- Born: 1938 Bogalusa, Louisiana
- Died: August 30, 2023 (aged 84–85) Princeton, New Jersey
- Occupations: College professor, Latin teacher, medievalist

= Janet Marion Martin =

American professor (1938–2023)

Janet Marion Martin (1938 – August 30, 2023) was an American college professor. Martin was a professor of classics at Princeton University from 1973 to 2010, and was recognized as an expert on medieval Latin.

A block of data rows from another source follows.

Definition is_ascii_lowercase (c : ascii) : bool := (97 <=? Str.byte c) && (Str.byte c <=? 122).
Definition is_ascii_digit (c : ascii) : bool := (48 <=? Str.byte c) && (Str.byte c <=? 57).
Definition is_ascii_alphanumeric (c : ascii) : bool := is_ascii_lowercase (Str.lower_ascii c) || is_ascii_digit c.
Definition handle_char (c : ascii) : bool := is_ascii_lowercase c || is_ascii_digit c || Ascii.eqb c "_" || Ascii.eqb c "-".
Fixpoint all_chars (p : ascii → bool) (s : string) : bool :=
  match s with EmptyString => true | String c s' => p c && all_chars p s' end.

(** The loop of [dev_handle_from_user_id]; the bytes of a non-ASCII character
    are one run. *)
Fixpoint dev_handle_from (in_run : bool) (s : string) : string :=
  match s with
  | EmptyString => EmptyString
  | String ch s' =>
      if is_ascii_alphanumeric ch || Ascii.eqb ch "_" || Ascii.eqb ch "-"
      then String (Str.lower_ascii ch) (dev_handle_from false s')
      else if negb in_run then String "-" (dev_handle_from true s') else dev_handle_from true s'
  end.
Definition dev_handle_from_user_id (user_id : string) : string :=
  let stripped := default user_id (strip_prefix "user-" user_id) in
  let truncated := String.substring 0 32 (dev_handle_from false stripped) in
  if Str.is_empty truncated then "dev-user" else truncated.

Definition bad_request (message : string) : ServerError := SE_BadRequest message.
Definition char_count (s : string) : Z := Z.of_nat (length (Str.chars s)).

Definition normalize_display_name (raw : string) : result ServerError string :=
  let collapsed := join " " (split_whitespace raw) in
  if (2 <=? char_count collapsed) && (char_count collapsed <=? 80) then Ok collapsed
  else Err (SE_BadRequest "displayName must be 2–80 characters").

Definition last_char (s : string) : option ascii := String.get (String.length s - 1) s.
Definition normalize_handle_strict (raw : string) : result ServerError string :=
  let handle := Str.to_lowercase raw in
  let valid_len := (3 <=? String.length handle)%nat && (String.length handle <=? 32)%nat in
  let valid_chars := all_chars handle_char handle in
  let end_ok c := match c with Some c => is_ascii_alphanumeric c | None => false end in
  let valid_ends := end_ok (String.get 0 handle) && end_ok (last_char handle) in
  if valid_len && valid_chars && valid_ends then Ok handle else Err (SE_BadRequest "invalid handle").

Definition normalize_email (raw : option string) : string :=
  match raw with Some value => Str.to_lowercase (Str.trim value) | None => EmptyString end.
Definition no_at_or_space (segment : string) : bool :=
  negb (Str.is_empty segment) && negb (has_char "@" segment || has_ws segment).
Definition is_valid_email (email : string) : bool :=
  match split_once "@" email with
  | None => false
  | Some (local, domain) =>
      if negb (no_at_or_space local) then false
      else match rsplit_once "." domain with
           | None => false
           | Some (host, tld) => no_at_or_space host && no_at_or_space tld
           end
  end.
Definition email_local_part (email : string) : string := default email (list.head (split "@" email)).
Definition reset_url (token : string) : string := "/auth/email/reset?token=" +:+ token.

Definition client_ip (headers : HeaderMap) : string :=
  let get (name : string) : option string := value ← (headers !! name : option string); to_str value in
  let nonempty (s : string) : option string := if Str.is_empty s then None else Some s in
  match (forwarded ← get "x-forwarded-for"; nonempty (Str.trim (default EmptyString (list.head (split "," forwarded))))) with
  | Some ip => ip
  | None => default "unknown" (real ← get "x-real-ip"; nonempty (Str.trim real))
  end.

Definition email_taken : ServerError := SE_EmailTaken.
Definition invalid_credentials : ServerError := SE_Authentication "Invalid credentials".
Definition invalid_refresh_token : ServerError := SE_Authentication "Invalid refresh token".

(** [millis as i64]: towards zero, [NaN] is 0; the caller has bounded it. *)
Definition f64_as_i64 (x : spec_float) : Z :=
  match x with
  | S754_finite s m e =>
      let n := if 0 <=? e then Z.pos m * 2 ^ e else Z.pos m / 2 ^ (- e) in
      if s then - n else n
  | _ => 0
  end.
Definition session_ttl_ms (session_ttl_seconds : spec_float) : Z :=
  let millis := Bucket.mul session_ttl_seconds (Bucket.of_Z 1000) in
  if SFleb (Bucket.of_Z 9007199254740992) millis then i64_max
  else if SFleb millis (Bucket.of_Z (-9007199254740992)) then i64_min
  else f64_as_i64 millis.
Definition i64_saturating_add (a b : Z) : Z := Z.max i64_min (Z.min i64_max (a + b)).

(** ** Bodies *)

Record SignupBody : Type := {
  su_display_name : string; su_handle : string; su_password : string; su_tenant_id : option string;
  su_device_id : option string; su_replica_id : option string;
}.
Record LoginBody : Type := {
  lb_identity : string; lb_password : string; lb_tenant_id : option string; lb_device_id : option string;
  lb_replica_id : option string; lb_recovery_pin_verifier : option string;
}.
Record DevLoginBody : Type := {
  dl_user_id : string; dl_tenant_id : option string; dl_device_id : option string; dl_replica_id : option string;
}.
Record EmailSignupBody : Type := {
  es_email : option string; es_password : option string; es_display_name : option string;
  es_tenant_id : option string; es_device_id : option string; es_replica_id : option string;
}.
Record EmailLoginBody : Type := {
  el_email : option string; el_password : option string; el_tenant_id : option string;
  el_device_id : option string; el_replica_id : option string; el_recovery_pin_verifier : option string;
}.

Section Routes.
Context (cfg : AuthConfig) (hasher : FrickPasswordHasher) (lifecycle : AuthLifecycle).
Context (session_token_digest hash_verifier hash_reset hash_refresh : string → string).
Context (constraint_failed : string).

Definition precheck (route tenant_id identity : string) (now_ms : Z) : Route unit :=
  allowed ← call (st_tenants ∘ aw_auth) with_tenants
              (ensure_tenant_allowed tenant_id (implicit_tenant_creation cfg) now_ms);
  respond allowed;;
  let key := route +:+ NUL +:+ tenant_id +:+ NUL +:+ identity in
  let limit := if (0 <=? max_auth_attempts_per_window cfg) && (max_auth_attempts_per_window cfg <=? u32_max)
               then max_auth_attempts_per_window cfg else 30 in
  under ← (λ w, let '(b, t) := Limiter.check key now_ms (auth_rate_limit_window_ms cfg) limit (aw_limiter w) in
                (Ok b, with_limiter t w));
  if under : bool then mret tt else refuse (SE_Limit MaxAuthAttemptsPerWindow VNil).

Definition mint_session (tenant_id user_id device_id replica_id token : string) (now_ms : Z) :
    Route (string * string) :=
  let expires_at := iso_from_epoch_ms (i64_saturating_add now_ms (session_ttl_ms (session_ttl_seconds cfg))) in
  created ← call (st_sessions ∘ aw_auth) with_sessions
    (Sessions.create session_token_digest constraint_failed
       {| cs_session_token := token; cs_tenant_id := tenant_id; cs_user_id := user_id;
          cs_device_id := device_id; cs_replica_id := replica_id; cs_expires_at := expires_at |} now_ms);
  match created with
  | Ok _ => mret (token, expires_at)
  | Err _ => refuse SE_Internal
  end.

Definition device_or (id : option string) (d : Draws) : string := default ("device-" +:+ d_device d) id.
Definition replica_or (id : option string) (d : Draws) : string := default ("replica-" +:+ d_replica d) id.

Definition signup (body : SignupBody) (d : Draws) (now_ms : Z) : Route AuthReply :=
  let tenant_id := default DEFAULT_TENANT_ID (su_tenant_id body) in
  precheck "signup" tenant_id (Str.to_lowercase (su_handle body)) now_ms;;
  display_name ← respond (normalize_display_name (su_display_name body));
  handle ← respond (normalize_handle_strict (su_handle body));
  (if (8 <=? char_count (su_password body)) && (char_count (su_password body) <=? 256) then mret tt
   else refuse (SE_BadRequest "password must be 8–256 characters"));;
  let user_id := user_id_from_handle tenant_id handle in
  created ← call aw_accounts with_accounts
    (Accounts.create hasher constraint_failed
       {| ca_tenant_id := tenant_id; ca_user_id := user_id; ca_handle := handle;
          ca_display_name := display_name; ca_password := su_password body |} (d_salt d) now_ms);
  match created with
  | Err error => refuse (SE_BadRequest (StoreError_display error))
  | Ok _ =>
      let device_id := device_or (su_device_id body) d in
      let replica_id := replica_or (su_replica_id body) d in
      '(token, expires_at) ← mint_session tenant_id user_id device_id replica_id (d_session_token d) now_ms;
      mret (Reply_session 201
        {| sb_schema_hash := schema_hash cfg; sb_session_token := token; sb_tenant_id := tenant_id;
           sb_user_id := user_id; sb_display_name := Some display_name; sb_handle := Some handle;
           sb_email := None; sb_provider := None; sb_device_id := device_id; sb_replica_id := replica_id;
           sb_expires_at := expires_at |} None)
  end.

(** [if let Err(challenge) = check_registration_lock(..) { return challenge; }]. *)
Definition registration_gate (tenant_id user_id : string) (verifier : option string) (now_ms : Z) : Route unit :=
  gate ← call aw_locks with_locks
    (check_registration_lock hash_verifier (reglock_expiry_seconds cfg) tenant_id user_id verifier now_ms);
  lift_res (map_err Challenged gate).

Definition login (body : LoginBody) (d : Draws) (now_ms : Z) : Route AuthReply :=
  let tenant_id := default DEFAULT_TENANT_ID (lb_tenant_id body) in
  precheck "login" tenant_id (Str.to_lowercase (lb_identity body)) now_ms;;
  verified ← call aw_accounts with_accounts
    (verify_password hasher tenant_id (lb_identity body) (lb_password body) (d_salt d));
  match verified with
  | Ok (Some account) =>
      registration_gate tenant_id (ac_user_id account) (lb_recovery_pin_verifier body) now_ms;;
      let device_id := device_or (lb_device_id body) d in
      let replica_id := replica_or (lb_replica_id body) d in
      '(token, expires_at) ← mint_session tenant_id (ac_user_id account) device_id replica_id (d_session_token d) now_ms;
      mret (Reply_session 200
        {| sb_schema_hash := schema_hash cfg; sb_session_token := token; sb_tenant_id := tenant_id;
           sb_user_id := ac_user_id account; sb_display_name := Some (ac_display_name account);
           sb_handle := Some (ac_handle account); sb_email := None; sb_provider := None;
           sb_device_id := device_id; sb_replica_id := replica_id; sb_expires_at := expires_at |} None)
  | _ => refuse (SE_Authentication "Invalid credentials")
  end.

Definition dev_login (body : DevLoginBody) (d : Draws) (now_ms : Z) : Route AuthReply :=
  if negb (demo_auth_enabled cfg)
  then refuse (SE_Authorization "demo auth is disabled" (Some "demoAuthDisabled"))
  else
    let tenant_id := default DEFAULT_TENANT_ID (dl_tenant_id body) in
    precheck "dev-login" tenant_id (dl_user_id body) now_ms;;
    w ← get_state;
    (if bool_decide (is_Some (read_by_identity (aw_accounts w) tenant_id (dl_user_id body))) then mret tt
     else
       created ← call aw_accounts with_accounts
         (Accounts.create hasher constraint_failed
            {| ca_tenant_id := tenant_id; ca_user_id := dl_user_id body;
               ca_handle := dev_handle_from_user_id (dl_user_id body); ca_display_name := dl_user_id body;
               ca_password := d_password d |} (d_salt d) now_ms);
       match created with
       | Err error => refuse (SE_BadRequest (StoreError_display error))
       | Ok _ => mret tt
       end);;
    let device_id := device_or (dl_device_id body) d in
    let replica_id := replica_or (dl_replica_id body) d in
    '(token, expires_at) ← mint_session tenant_id (dl_user_id body) device_id replica_id (d_session_token d) now_ms;
    mret (Reply_session 200
      {| sb_schema_hash := schema_hash cfg; sb_session_token := token; sb_tenant_id := tenant_id;
         sb_user_id := dl_user_id body; sb_display_name := None; sb_handle := None; sb_email := None;
         sb_provider := None; sb_device_id := device_id; sb_replica_id := replica_id;
         sb_expires_at := expires_at |} None).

==Early life and education==
Martin was born in Bogalusa, Louisiana, and raised in Middletown, Ohio, the daughter of Bruce Whittington Martin and Edna Poyas Hall Martin. Her father was an engineer and executive in the paper industry. She graduated from Radcliffe College with a bachelor's degree in 1961, and earned a master's degree in classical studies at the University of Michigan in 1963. She completed doctoral studies in medieval Latin at Harvard University in 1968, with a dissertation titled "John of Salisbury and the Classics."
==Career==
Martin taught at Harvard and at the American Academy in Rome as a young woman, but spent most of her career at Princeton University. She joined the Princeton faculty in 1973, and became the first woman to gain tenure in the classics department there. She was chair of Princeton's women's studies committee, but resigned when she was disappointed in Princeton's minimal commitment to the program. She retired with emerita status in 2010.

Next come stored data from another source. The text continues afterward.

(* ===== verification/IdTokens.v ===== *)
(** * Identity providers ([frick-server/src/auth/verify.rs], [auth/jwks.rs],
      [auth/routes.rs], [config.rs])

    Verification of RS256 id-tokens against a provider's published keys, the
    caching key provider, and the Apple, Google and OIDC sign-in routes over
    [AuthRoutes]. The base64, JSON and RSA crates are the class [TokenCrates]; a
    key provider is any state with a [fetch]. *)

From Stdlib Require Import ZArith Lia Ascii String SpecFloat.
From stdpp Require Import base gmap strings list sorting pretty.
From S2P Require Import Prelude Value Schema Timestamp StoreBase Encryption Authz ServerErrors Sessions RegLock Credentials RefreshTokens Text PasswordHasher Accounts Gateway AuthRoutes AuthSafety.

(** ** Keys *)

Record RsaJwk : Type := { jwk_kid : string; jwk_n : string; jwk_e : string }.
Definition Jwks : Type := list RsaJwk.
Definition jwks_key (keys : Jwks) (kid : string) : option RsaJwk :=
  List.find (λ k, String.eqb (jwk_kid k) kid) keys.
Record JwkEntry : Type := { je_kty : string; je_kid : string; je_n : string; je_e : string }.

Record JoseHeader : Type := { jh_alg : string; jh_kid : option string }.
Inductive Audience : Type := Aud_One (value : string) | Aud_Many (values : list string).
Inductive FlexibleBool : Type := Flex_Bool (b : bool) | Flex_Str (s : string) | Flex_Num (n : Z).
Record Claims : Type := {
  cl_iss : option string; cl_sub : option string; cl_aud : option Audience; cl_exp : option Z;
  cl_nonce : option string; cl_email : option string; cl_email_verified : option FlexibleBool;
  cl_name : option string;
}.

(** base64url, [serde_json] at the types it is used at, and RSASSA-PKCS1-v1.5
    with SHA-256: a key from modulus and exponent, whether bytes are a signature,
    and verification. *)
Class TokenCrates := {
  b64url_decode : string → option blob;
  json_header : blob → option JoseHeader;
  json_claims : blob → option Claims;
  json_value : blob → option Value;
  json_text : string → option Value;
  json_keys : string → result string (list JwkEntry);
  RsaKey : Type;
  rsa_key : blob → blob → option RsaKey;
  rsa_signature : blob → bool;
  rsa_verify : RsaKey → blob → blob → bool;
}.

(** The trait: resolve the key set at a URI, from a cache unless forced. *)
Class JwksProvider (P : Type) := fetch : string → bool → P → result string Jwks * P.

(** ** The key cache ([jwks.rs]) *)

Definition MIN_CACHE_TTL_MS : Z := 60000.
Definition MAX_CACHE_TTL_MS : Z := 86400000.
Definition DEFAULT_CACHE_TTL_MS : Z := 3600000.

(** [s.parse::<i64>()]. *)
Definition parse_i64 (s : string) : option Z :=
  match s with
  | String "-" s' =>
      match s' with
      | String "+" _ => None
      | _ => match parse_uint (2 ^ 63) s' with Some n => Some (- n) | None => None end
      end
  | _ => parse_uint i64_max s
  end.

Fixpoint max_age_of (directives : list string) : option Z :=
  match directives with
  | [] => None
  | directive :: rest =>
      match strip_prefix "max-age=" (Str.trim directive) with
      | Some value =>
          match parse_i64 (Str.trim value) with
          | Some seconds => Some (Z.max i64_min (Z.min i64_max (seconds * 1000)))
          | None => max_age_of rest
          end
      | None => max_age_of rest
      end
  end.
Definition parse_max_age_ms (header : string) : option Z := max_age_of (split "," header).

(** What the HTTP client returned: no response, a status, or a success with its
    [Cache-Control] header and body. *)
Inductive HttpOutcome : Type :=
| Http_failed (err : string)
| Http_status (status : string)
| Http_success (cache_control : option string) (text : result string string).
Record CachedJwks : Type := { cj_jwks : Jwks; cj_expires_at_ms : Z }.
(** The provider with its clock and the network it talks to. *)
Record ReqwestJwksProvider : Type := {
  rj_cache : gmap string CachedJwks; rj_clock : Z; rj_web : string → HttpOutcome;
}.

Section Keys.
Context `{TokenCrates}.

Definition parse_jwks (body : string) : result string Jwks :=
  match json_keys body with
  | Err err => Err ("invalid JWKS json: " +:+ err)
  | Ok entries =>
      Ok ((λ k, {| jwk_kid := je_kid k; jwk_n := je_n k; jwk_e := je_e k |})
          <$> List.filter (λ k, String.eqb (je_kty k) "RSA" && negb (Str.is_empty (je_kid k))
                                && negb (Str.is_empty (je_n k)) && negb (Str.is_empty (je_e k))) entries)
  end.

#[export] Instance reqwest_fetch : JwksProvider ReqwestJwksProvider := λ jwks_uri force_refresh p,
  match (if force_refresh then None
         else match rj_cache p !! jwks_uri with
              | Some cached => if rj_clock p <? cj_expires_at_ms cached then Some (cj_jwks cached) else None
              | None => None
              end) with
  | Some jwks => (Ok jwks, p)
  | None =>
      match rj_web p jwks_uri with
      | Http_failed err => (Err ("JWKS fetch failed: " +:+ err), p)
      | Http_status status => (Err ("JWKS fetch failed: HTTP " +:+ status), p)
      | Http_success cache_control text =>
          let ttl_ms := Z.max MIN_CACHE_TTL_MS (Z.min MAX_CACHE_TTL_MS
                          (default DEFAULT_CACHE_TTL_MS
                             (v ← cache_control; s ← to_str v; parse_max_age_ms s))) in
          match text with
          | Err err => (Err ("JWKS read failed: " +:+ err), p)
          | Ok body =>
              match parse_jwks body with
              | Err err => (Err err, p)
              | Ok jwks =>
                  (Ok jwks,
                   {| rj_cache := <[jwks_uri := {| cj_jwks := jwks;
                                                   cj_expires_at_ms := i64_saturating_add (rj_clock p) ttl_ms |}]>
                                    (rj_cache p);
                      rj_clock := rj_clock p; rj_web := rj_web p |})
              end
          end
      end
  end.
End Keys.

(** The fixed provider of the source. *)
Record FixedJwksProvider : Type := { fj_jwks : Jwks }.
#[export] Instance fixed_fetch : JwksProvider FixedJwksProvider := λ _ _ p, (Ok (fj_jwks p), p).

(** ** Verification ([verify.rs]) *)

Definition CLOCK_LEEWAY_SECONDS : Z := 60.
Definition APPLE_ISSUER : string := "https://appleid.apple.com".
Definition APPLE_JWKS_URI : string := "https://appleid.apple.com/auth/keys".
Definition GOOGLE_ISSUERS : list string := ["https://accounts.google.com"; "accounts.google.com"].
Definition GOOGLE_JWKS_URI : string := "https://www.googleapis.com/oauth2/v3/certs".

Inductive VerifyError : Type :=
| MalformedToken | UnsupportedAlgorithm | MissingKid | UnknownKey | BadKey | BadSignature | Expired
| IssuerMismatch | AudienceMismatch | MissingSubject | NonceMismatch | EmailUnverified | JwksUnavailable.

Record VerifiedIdentity : Type := {
  vi_subject : string; vi_email : option string; vi_email_verified : bool; vi_name : option string;
}.
Record VerifyParams : Type := {
  vp_issuers : list string; vp_jwks_uri : string; vp_audiences : list string; vp_expected_nonce : option string;
}.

Martin frequently taught on women's texts in classical and medieval literature, and was an early and longtime member of the Women's Classical Caucus. In 1996, she co-organized a conference on "Feminism and Classics: Framing the Research Agenda". She was president of the Classical Association of the Atlantic States in 2013–2014, and an active member of the Society for Classical Studies.

==Publications==
- "John of Salisbury's Manuscripts of Frontinus and of Gellius" (1977)
- "Uses of Tradition: Gellius, Petronius, and John of Salisbury" (1979)
- "Clare College MS. 26 and the Circulation of Aulus Gellius 1-7 in Medieval England and France" (1980, with P. K. Marshall and Richard H. Rouse)
- "John of Salisbury as classical scholar" (1984)
- "Cicero's Jokes at the Court of Henry II of England: Roman Humor and the Princely Ideal" (1990)

==Personal life==
Martin died in 2023, at the age of 84, at her home in Princeton, New Jersey.